Some of you know from my comments on homelessness that I'm not very patient with certain types of reactions. They form a trigger for me, and I'm very aware that other issues represent triggers for some of you.
This is why, despite my reluctance, I think it's important to share this article, Man outraged after being ejected from a Barnes & Noble kids' area, this morning. It's complicated, but the best way I can phrase what I think it says is that sometimes reacting to a trigger may be crying wolf.
It's complicated. We're at a Barnes and Noble in Scottsdale, Arizona. You remember, "papers, please" Arizona because so many Arizonans have "brown skin" as a trigger.
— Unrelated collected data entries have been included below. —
(* ===== verification/Http.v ===== *)
(** * HTTP messages: src/http/HttpRequest.h, HttpContext.h, HttpContext.cc,
    HttpResponse.h, HttpResponse.cc

    [Module Request]: a request, its setters and its printer.  [Module Context]:
    the parser of a connection, a state machine fed with the bytes of the
    receive buffer.  [Module Response]: the printer of a response. *)

From Stdlib Require Import ZArith Lia.
From stdpp Require Import base list strings.
From S2P Require Import Prelude Endian Buffer Text StringMap.
Local Open Scope Z_scope.

(** ** Printers

    [prints f d]: [f] appends the bytes [d] to any buffer that has room. *)
Definition prints (f : Buffer -> res Buffer) (d : bytes) : Prop :=
  forall b c, represents b c -> fits c (zlen d) ->
    exists b', f b = Ok b' /\ represents b' (c ++ d).

Lemma prints_string d : prints (append_string d) d.
Proof.
  intros b c HR Hf. destruct (repr_append b c d [Byte.x00] HR Hf) as (b' & E & HR' & _). eauto.
Qed.

Lemma prints_cstr d : Byte.x00 ∉ d -> prints (append_cstr d) d.
Proof.
  intros Hn. unfold append_cstr, strlen. apply find_byte_None in Hn as ->. apply prints_string.
Qed.

Lemma prints_bind f g d e : prints f d -> prints g e -> prints (fun b => let* b := f b in g b) (d ++ e).
Proof.
  intros Hf Hg b c HR Hfit. destruct (Hf b c HR) as (b1 & -> & HR1).
  { unfold fits in *. zlia. }
  mstep. destruct (Hg b1 _ HR1) as (b2 & -> & HR2).
  { unfold fits in *. zlia. }
  exists b2. split; [done|]. by rewrite app_assoc.
Qed.

Lemma prints_ret : prints Ok [].
Proof. intros b c HR _. exists b. by rewrite app_nil_r. Qed.

Lemma prints_foldM {A} (f : A -> Buffer -> res Buffer) (g : A -> bytes) l :
  (forall a, prints (f a) (g a)) -> prints (foldM f l) (concat (map g l)).
Proof.
  intros H. induction l as [|a l IH]; simpl; [apply prints_ret|]. by apply prints_bind.
Qed.

(** Literals contain no NUL. *)
Ltac no_nul := apply (bool_decide_eq_true_1 (_ ∉ _)); vm_compute; reflexivity.

Module Request.

Inductive Method := kInvalid | kGet | kPost | kHead | kPut | kDelete.
Inductive Version := kUnknown | kHttp10 | kHttp11.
Omar Amin, 73, the director of the Parasitology Center Inc. in Scottsdale and an expert in infectious diseases, was in the children's section looking for books to send to his grandchildren in Wisconsin. Then, because he was alone, a store employee asked him to leave the store and escorted him out of the building. Mr Amin told a reporter
“He said that men alone are not supposed to be in the children's reading area by themselves,” Amin said. “I told him there were no signs, and then he said a woman complained.”
When Amin asked if he could question the complaining shopper, the store declined.
"The employee asked whether I’d heard about kids being molested in bookstores and I said I didn’t. Maybe I should have picked some strange kid to go to the store with me so they would leave me alone," Amin said. "I don’t know how that works.”
I get that this might be an overzealous employee at Barnes and Noble, but I wonder about the woman involved (no, they don't tell us the gender of the B&N employee). Grandfatherly man alone or scary Arab guy? Molestation or xenophobia? Had the woman perhaps had a triggering experience with a man his age? It's complicated.
I read it as an overreaction, and if prodded, I'd probably say that Dr. Amin's Arabic origins had something to do with creating this situation.
Barnes and Noble handled it as well as it could:
Vice President Mark Bottini said in a statement this week that it is not the company's policy to ask customers to leave any section without justification.
"We want to apologize to Dr. Amin for a situation in which Dr. Amin was asked to leave the children's section of our Scottsdale, Ariz., store. We should not have done so. It is not our policy to ask customers to leave any section of our stores without justification.,” the statement read.
Dr. Amin has decided not to sue the bookstore chain.
Still, isn't this a cautionary tale that reminds us to think about how we react to a triggering reaction? I hope I didn't read this incorrectly, and I have no doubt that if I did I'll be reminded of that in the comments.
11:24 AM PT: thanks, Progressive Friends, for the republishing!